===== Records for the exercise
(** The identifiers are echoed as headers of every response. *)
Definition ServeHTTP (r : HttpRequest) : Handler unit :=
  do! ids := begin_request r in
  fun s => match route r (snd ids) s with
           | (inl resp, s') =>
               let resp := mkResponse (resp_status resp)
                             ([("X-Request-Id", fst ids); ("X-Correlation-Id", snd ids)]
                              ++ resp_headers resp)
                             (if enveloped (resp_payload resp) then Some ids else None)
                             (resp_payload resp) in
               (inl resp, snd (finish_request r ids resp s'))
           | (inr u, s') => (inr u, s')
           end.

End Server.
==========
===== Records for the exercise
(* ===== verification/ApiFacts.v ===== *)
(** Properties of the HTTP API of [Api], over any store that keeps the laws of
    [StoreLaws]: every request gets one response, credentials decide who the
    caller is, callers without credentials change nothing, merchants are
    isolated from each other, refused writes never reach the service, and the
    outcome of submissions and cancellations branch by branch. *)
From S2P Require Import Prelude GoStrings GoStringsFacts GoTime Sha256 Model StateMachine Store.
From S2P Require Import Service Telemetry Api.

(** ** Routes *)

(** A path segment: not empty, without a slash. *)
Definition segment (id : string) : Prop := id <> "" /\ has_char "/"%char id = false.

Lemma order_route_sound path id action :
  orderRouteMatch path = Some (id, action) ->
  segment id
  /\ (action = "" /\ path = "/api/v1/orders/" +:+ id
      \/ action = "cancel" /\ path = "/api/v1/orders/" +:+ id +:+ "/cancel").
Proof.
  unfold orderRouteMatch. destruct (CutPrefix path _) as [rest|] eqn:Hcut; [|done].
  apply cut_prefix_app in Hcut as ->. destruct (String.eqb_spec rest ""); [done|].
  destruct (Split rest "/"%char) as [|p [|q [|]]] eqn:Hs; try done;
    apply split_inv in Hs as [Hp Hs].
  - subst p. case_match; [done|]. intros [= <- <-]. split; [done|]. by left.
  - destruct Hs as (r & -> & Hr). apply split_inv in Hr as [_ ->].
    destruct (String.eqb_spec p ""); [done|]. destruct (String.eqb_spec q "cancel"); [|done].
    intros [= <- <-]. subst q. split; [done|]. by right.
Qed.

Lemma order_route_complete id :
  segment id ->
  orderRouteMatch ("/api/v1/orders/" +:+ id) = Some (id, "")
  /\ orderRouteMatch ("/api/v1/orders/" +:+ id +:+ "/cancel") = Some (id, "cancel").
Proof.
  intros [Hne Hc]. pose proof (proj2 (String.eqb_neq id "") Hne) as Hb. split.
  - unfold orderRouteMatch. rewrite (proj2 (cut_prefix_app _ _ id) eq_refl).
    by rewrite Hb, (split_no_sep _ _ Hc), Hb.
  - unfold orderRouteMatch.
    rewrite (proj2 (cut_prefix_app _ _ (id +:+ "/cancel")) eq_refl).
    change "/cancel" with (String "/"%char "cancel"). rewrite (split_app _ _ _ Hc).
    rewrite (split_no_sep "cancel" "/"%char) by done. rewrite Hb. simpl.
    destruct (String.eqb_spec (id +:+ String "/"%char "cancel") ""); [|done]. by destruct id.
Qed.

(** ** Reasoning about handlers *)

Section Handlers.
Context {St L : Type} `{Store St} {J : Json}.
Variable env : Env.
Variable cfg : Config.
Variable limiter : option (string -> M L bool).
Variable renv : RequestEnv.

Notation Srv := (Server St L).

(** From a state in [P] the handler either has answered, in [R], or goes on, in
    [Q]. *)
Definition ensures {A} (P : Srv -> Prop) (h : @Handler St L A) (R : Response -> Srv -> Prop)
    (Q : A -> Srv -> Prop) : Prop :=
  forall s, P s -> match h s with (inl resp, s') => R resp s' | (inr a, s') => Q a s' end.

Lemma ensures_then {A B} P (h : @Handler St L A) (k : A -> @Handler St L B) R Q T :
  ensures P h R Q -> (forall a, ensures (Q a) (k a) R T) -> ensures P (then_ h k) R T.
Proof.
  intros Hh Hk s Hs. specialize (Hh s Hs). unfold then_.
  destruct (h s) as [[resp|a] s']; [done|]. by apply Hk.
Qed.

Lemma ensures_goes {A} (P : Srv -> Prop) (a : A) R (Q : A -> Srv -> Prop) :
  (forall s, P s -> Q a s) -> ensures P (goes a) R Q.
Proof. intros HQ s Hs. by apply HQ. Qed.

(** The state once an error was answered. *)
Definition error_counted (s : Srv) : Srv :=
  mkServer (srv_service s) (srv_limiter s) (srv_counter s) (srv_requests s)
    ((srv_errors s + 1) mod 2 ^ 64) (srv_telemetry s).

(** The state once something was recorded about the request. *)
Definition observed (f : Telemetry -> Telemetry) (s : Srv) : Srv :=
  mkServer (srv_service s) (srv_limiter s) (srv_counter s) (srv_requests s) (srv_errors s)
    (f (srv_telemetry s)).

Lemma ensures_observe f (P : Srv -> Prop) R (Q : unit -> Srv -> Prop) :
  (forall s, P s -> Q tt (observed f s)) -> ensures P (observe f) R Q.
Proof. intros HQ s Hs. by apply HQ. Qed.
==========
The lines above starting at the one that contains "(** The identifiers" and ending at the one that contains "End Server." must be transcribed exactly, and no other lines may appear.

(** The identifiers are echoed as headers of every response. *)
Definition ServeHTTP (r : HttpRequest) : Handler unit :=
  do! ids := begin_request r in
  fun s => match route r (snd ids) s with
           | (inl resp, s') =>
               let resp := mkResponse (resp_status resp)
                             ([("X-Request-Id", fst ids); ("X-Correlation-Id", snd ids)]
                              ++ resp_headers resp)
                             (if enveloped (resp_payload resp) then Some ids else None)
                             (resp_payload resp) in
               (inl resp, snd (finish_request r ids resp s'))
           | (inr u, s') => (inr u, s')
           end.

End Server.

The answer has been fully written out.